Pablo Ortíz Monasterio is one of the leading photographers in Mexico today. Best known for his book La última ciudad (The Last City, 1995) he has documented the complexities of Mexican life over 40 years. For the V&A he delves into his archive, and explains his work over recent months to make it more widely accessible on Instagram.
Our paths just failed to cross in Mexico City at the beginning of COVID-19. It’s been a time of terrible disruption and death. Have you been able to work with the pandemic raging?
No, I haven’t been able to photograph. I am living with my partner, Paula, and her little boy, so it really isn’t fair to put them at risk. I could have gone out to document the terrible situation we are living with here in Mexico City, but I would have had to move out of the house and not see them. At my age I also belong to the more endangered group. So I decided to work at home with the various projects I have been delaying from my archive.
I am sure you are not the only photographer who has used this time to reorder his or her archive. What does it mean to go back in time and revisit old materials?
I decided to digitise my first long-term project, shot in black and white on 35mm, and completed over forty years ago. It’s about an indigenous people called the Huave, situated on the south coast of Oaxaca. Unusually the Huave are fishermen, living in a peninsula between the sea and the sweet water lagoons where the fishing is good. It’s a traditional community; they speak their own language and are great musicians with a complex system of rituals.

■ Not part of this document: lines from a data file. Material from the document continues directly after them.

(** * ai_tutor: prompt assembly and the resilient completion client

    A shallow embedding of [ai_tutor.py] and the properties of its
    test-report extraction, prompt assembly, locale loading and retry loop.

    Modelling conventions.
    - Python values coming out of [json.loads] are the inductive [pyval];
      a [dict] is an association list in insertion order (keys of a Python
      dict are unique: the theorems that need it assume [NoDup] on the keys).
    - A Python exception is the [Raise] branch of [result].
    - Seconds ([time.monotonic], [retry_delay_sec], [timeout_sec]) are exact
      rationals [Q]; the rounding of binary floating point is outside the
      model.  [retry_delay_sec] is a float, as annotated: multiplying it by
      [2 ** attempt] raises [OverflowError] once the integer does not
      convert to a float, that is from [attempt = 1024] on.
    - The clock, the endpoint and [time.sleep] are an environment.  The clock
      and the endpoint answer from the history of the run; [requests.post]
      always comes back with a response (a transport that raises is outside
      the model).  What [time.sleep] does with a length, sleep or raise
      ([ValueError], [OverflowError]), is the environment's answer for that
      length, so that what is proved for every environment holds of the
      interpreter's [time.sleep].
    - A [pathlib.Path] is its tuple of parts, in the POSIX flavour.
    - [logging] calls write to the log only and are left out. *)

From Stdlib Require Import String Ascii List ZArith QArith Bool Lia.
Import ListNotations.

The project was not properly ethnographic, rather what the writer of my photo book, José Manuel Pintado, called a kind of ethno-poetry. I wanted to show elements of Huave culture that we in the cities had forgotten: their respectful relation to nature, and their strict sense of democracy, with everybody’s voice being heard. I wanted to represent the people with admiration, using beauty as a tool to convey ideas and feelings.
And what did you discover looking back?
I started the project in 1976 after returning from studying photography in England for three years. I quickly realised that my compositions were stiff and full of ideology – editing out the electricity cables or the Coca Cola signs, for example. I was imposing my ideas of purity and strength on an indigenous people. There’s one photograph from the first trip I have no memory of taking: the horizon is tilted and the cropping is harsh – you see part of a woman, and part of a wheel. I had been walking around San Mateo del Mar and I saw a group of people replacing the palm roof of a house. The scene was wonderful, but as soon as the woman next to the wheel saw me, she walked towards me with the attitude that I should not be taking pictures. Out of nervousness I released the shutter without looking through the camera. The composition seemed more relaxed. From then on I photographed with a wide-angle lens, not looking through the viewfinder, trying not to impose my point of view.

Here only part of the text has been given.